My “example” being your “token.”

He also suggests that this is one maybe the white folks should sit out, though I’d like them to speak up, if only to show their cards.

Lester’s accusation is more challenging, because Scott himself spoke of being called a Tom, in a speech that seemed to spend more time talking about himself and race than in refuting Biden’s main points.

Biden spent a little time on police reform and mentioned the John Lewis Voting Rights Act in closing, but race was more of a major theme in Scott’s speech than that.

Another Black legislator from South Carolina, Democrat Jim Clyburn, was guardedly supportive of Scott’s remarks on race, hitting back, however, on GOP voting restrictions.

Certainly, Lester has some backing for his accusation, though, given the over-the-top response of MSNBC’s Tiffany Cross to Scott’s speech.


Though if I traded you MSNBC’s Cross for Fox’s Carlson in an exchange of partisan spinmeisters, you’d owe me a bucketful of change.

As Mike Luckovich (AMS) puts it, Carlson doesn’t simply spin the facts but indulges in verifiable falsehoods.


Finally, on the topic of the SOTU, Bob Gorrell (Creators) wins the “I do not think it means what you think it means” award for a cartoon that could — as I assume he intended — mean to divide Americans, but might also mean to loosen the restrictive bonds of the past four years, which I’m pretty sure he didn’t.


Elsewhere in the news

John Cole is back again, this time with a cartoon that could be an evergreen but which is particularly timely as we deal with pandemic closures and failures, plus the issue of raising the minimum wage.

There’s also the accusation that people stay on unemployment because it’s better than working.

Well, maybe. The hoops to be jumped through and the benefits to be won vary from state to state, but federal support is down to $300 a week and a tax break that doesn’t put bread on the table today.

Which is to say that employers are no more competing with unemployment benefits than with the Dunkin’ Donuts shop across the street.

I saw another of those ads the other day that echoes the old “Wanted: Three people willing to work to replace three who weren’t.”

Which might as well read “Wanted: Three people desperate enough to work for an overbearing bully.”

Funny story: I was organizing a seminar for 16-year-olds seeking their first jobs and mentioned the speakers I was lining up, including the manager of a franchised steak house.

One of the youngsters in our classified department overheard me and piped up with an incredulous, “Why him??”

Seems the place had changed hands since my son’s friends had worked there, and had been transformed from a model employer to a hell house.

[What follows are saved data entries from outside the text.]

(** An existence-and-type check that looks at nothing but the fields of the
    type specification it is given. *)
Definition reads_only_listed_fields
    (existence_and_types : dict → type_spec → option string) : Prop :=
  ∀ d1 d2 correct_types,
    (∀ field, field ∈ keys correct_types → d1 !! field = d2 !! field) →
    existence_and_types d1 correct_types = existence_and_types d2 correct_types.

(** An existence-and-type check that passes on a part of every type
    specification it passes on. *)
Definition monotone_existence_check
    (existence_and_types : dict → type_spec → option string) : Prop :=
  ∀ d smaller larger,
    (∀ item, item ∈ smaller → item ∈ larger) →
    existence_and_types d larger = None → existence_and_types d smaller = None.

(** The number of characters of a text kept as its UTF-8 bytes: every
    character is one byte that is not a continuation byte (10xxxxxx),
    followed by its continuation bytes. *)
Definition is_continuation_byte (c : ascii) : bool :=
  (128 <=? nat_of_ascii c)%nat && (nat_of_ascii c <? 192)%nat.

Fixpoint characters (s : string) : nat :=
  match s with
  | EmptyString => 0
  | String c rest =>
      if is_continuation_byte c then characters rest else S (characters rest)
  end.

(** A method that leaves the caller's dictionary as it found it. *)
Definition read_only {A} (m : Py A) : Prop := ∀ d, final m d = d.

(** ** Basic facts *)

Lemma bind_getitem_Some {B} key v (k : value → Py B) d :
  d !! key = Some v → bind (getitem key) k d = k v d.
Proof. intros H. unfold bind, getitem. by rewrite H. Qed.

Lemma bind_getitem_None {B} key (k : value → Py B) d :
  d !! key = None → bind (getitem key) k d = (Raises (KeyError key), d).
Proof. intros H. unfold bind, getitem. by rewrite H. Qed.

Lemma read_only_ret {A} (a : A) : read_only (ret a).
Proof. by intros d. Qed.

Lemma read_only_raise {A} e : read_only (@raise A e).
Proof. by intros d. Qed.

Lemma read_only_call {A} (f : dict → A) : read_only (call f).
Proof. by intros d. Qed.

Lemma read_only_getitem key : read_only (getitem key).
Proof. intros d. unfold final, getitem. by destruct (d !! key). Qed.

Lemma read_only_bind {A B} (m : Py A) (k : A → Py B) :
  read_only m → (∀ a, read_only (k a)) → read_only (bind m k).
Proof.
  intros Hm Hk d. unfold final, bind.
  specialize (Hm d). unfold final in Hm.
  destruct (m d) as [[a|e] d']; simpl in *; subst d'; [apply Hk | done].
Qed.

Lemma read_only_first_error checks :
  Forall read_only checks → read_only (first_error checks).
Proof.
  induction 1 as [|c cs Hc _ IH]; simpl.
  - apply read_only_ret.
  - apply read_only_bind; [done|]. intros [e|]; [apply read_only_ret | done].
Qed.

It can be hard to keep up on things at that level of the economy.

Which reminds me:


Back in the days of the megamalls, kids knew who was good to work for and who to avoid from food court gossip, and worked their way up without leaving the building.

Norm Feuti both worked the malls and then produced the wonderful, devastating cartoon “Retail,” which he retired a few years ago but has now put on the web, along with this bonus cartoon, “Dollar Admiral,” which he’s apparently toying with as a possible launch.

I always thought Retail was an obvious magnet for Millennials, but editors seemed more focused on retaining old readers than attracting new ones.


For any digital natives with an interest in history, Vintage Big Ben Bolt Sundays is dipping into the computer world of 1960.

BTW, shrinking strip size has killed this level of detail, but I miss the well-paced, intricate, semi-noir storylines of these old strips.

Shrinkage doesn’t excuse that.

Bring back sax and violence!


One thought on “CSotD: Truth, and other partisan matters

  1. The Tim Scott kerfuffle — every time it comes up — reminds me of one of my parents’ comedy records, “The Rise and Fall of the Great Society.” There’s a lengthy sketch, presented as a live TV news bulletin, about a nuclear bomb which (denied by the Air Force) has fallen out of a B-52 into the lake in Central Park.

    Protesters from one interest group after another block efforts to build a ramp down to the lake, and when it’s the construction union’s turn at the job, civil rights groups rise up in protest that the union isn’t integrated. Interviewed by the reporter on scene, the union president bellows out, “Bill! Where’s our negro? Get him out here!”